Lemma handle_get_conns req : moves same_conns (handle_get req).
Proof. unfold handle_get. moves_tac. Qed.
Lemma handle_put_conns req : moves same_conns (handle_put req).
Proof. unfold handle_put. moves_tac. Qed.
Lemma handle_delete_conns req u : moves same_conns (handle_delete req u).
Proof. unfold handle_delete. moves_tac. Qed.
Lemma handle_list_conns req : moves same_conns (handle_list req).
Proof. unfold handle_list. moves_tac. Qed.
Lemma count_error_conns r : moves same_conns (count_error r).
Proof. unfold count_error. moves_tac. Qed.
#[export] Hint Resolve handle_get_conns handle_put_conns handle_delete_conns handle_list_conns count_error_conns : moves.
Lemma dispatch_conns req : moves same_conns (dispatch req).
Proof. unfold dispatch. moves_tac. Qed.
#[export] Hint Resolve dispatch_conns : moves.
Lemma request_round_conns v : moves same_conns (request_round v).
Proof. unfold request_round. moves_tac. Qed.
Lemma session_setup_conns fd : moves same_conns (session_setup fd).
Proof. unfold session_setup. moves_tac. Qed.
Lemma close_session_conns fd b : moves same_conns (close_session fd b).
Proof. unfold close_session. moves_tac. Qed.
Lemma accept_round_conns clients : moves same_conns (accept_round clients).
Proof. unfold accept_round. moves_tac. Qed.
Lemma cleanup_conns : moves same_conns cleanup_backends.
Proof. unfold cleanup_backends. moves_tac. Qed.
#[export] Hint Resolve request_round_conns session_setup_conns close_session_conns accept_round_conns cleanup_conns : moves.
Lemma server_stop_conns fd path : moves same_conns (server_stop fd path).
Proof. unfold server_stop. moves_tac. Qed.

(** ** The count *)

(** The connection is counted: the thread is in its session. *)
Definition in_session (t : thread) : bool := match th_pc t with TCount | TEnd => false | _ => true end.
Definition sessions (p : process) : nat := length (filter (fun t => in_session t = true) (p_threads p)).

Definition counted (p : process) : Prop := active_connections (g_stats (p_sv p)) = u64 (Z.of_nat (sessions p)).

Definition session_of (pc : tpc) : Z := match pc with TCount | TEnd => 0 | _ => 1 end.

(** A step of a thread changes the count as it enters or leaves its session. *)
Lemma thread_step_count fd run pc s pc' s' k : thread_step fd run pc s = Ret pc' s' ->
  active_connections (g_stats s) = u64 k -> active_connections (g_stats s') = u64 (k + session_of pc' - session_of pc).
Proof.
  intros H Hk. destruct pc; cbn [thread_step] in H.
  - apply bind_inv in H as ([] & s1 & H1 & H). injection H1 as <-. injection H as <- <-. simpl. rewrite Hk. unfold u64.
    rewrite Zplus_mod_idemp_l. f_equal. lia.
  - apply bind_inv in H as ([c v] & s1 & H1 & H). apply session_setup_conns in H1. injection H as <- <-. rewrite H1, Hk. f_equal. destruct v; simpl; lia.
  - injection H as <- <-. rewrite Hk. f_equal. destruct run; simpl; lia.
  - apply bind_inv in H as (more & s1 & H1 & H). apply request_round_conns in H1. injection H as <- <-. rewrite H1, Hk. f_equal. destruct more; simpl; lia.
  - apply bind_inv in H as ([] & s1 & H1 & H). apply close_session_conns in H1. injection H as <- <-. rewrite H1, Hk. f_equal. simpl. lia.
  - apply bind_inv in H as ([] & s1 & H1 & H). injection H1 as <-. injection H as <- <-. simpl. rewrite Hk. unfold u64.
    rewrite Zplus_mod_idemp_l. f_equal. lia.
  - discriminate H.
Qed.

++++++

# [REQUIRED ACTION]
Scanning the data above, copy out every line where "Hint" is found.

# [SOLUTION]
#[export] Hint Resolve handle_get_conns handle_put_conns handle_delete_conns handle_list_conns count_error_conns : moves.
#[export] Hint Resolve dispatch_conns : moves.
#[export] Hint Resolve request_round_conns session_setup_conns close_session_conns accept_round_conns cleanup_conns : moves.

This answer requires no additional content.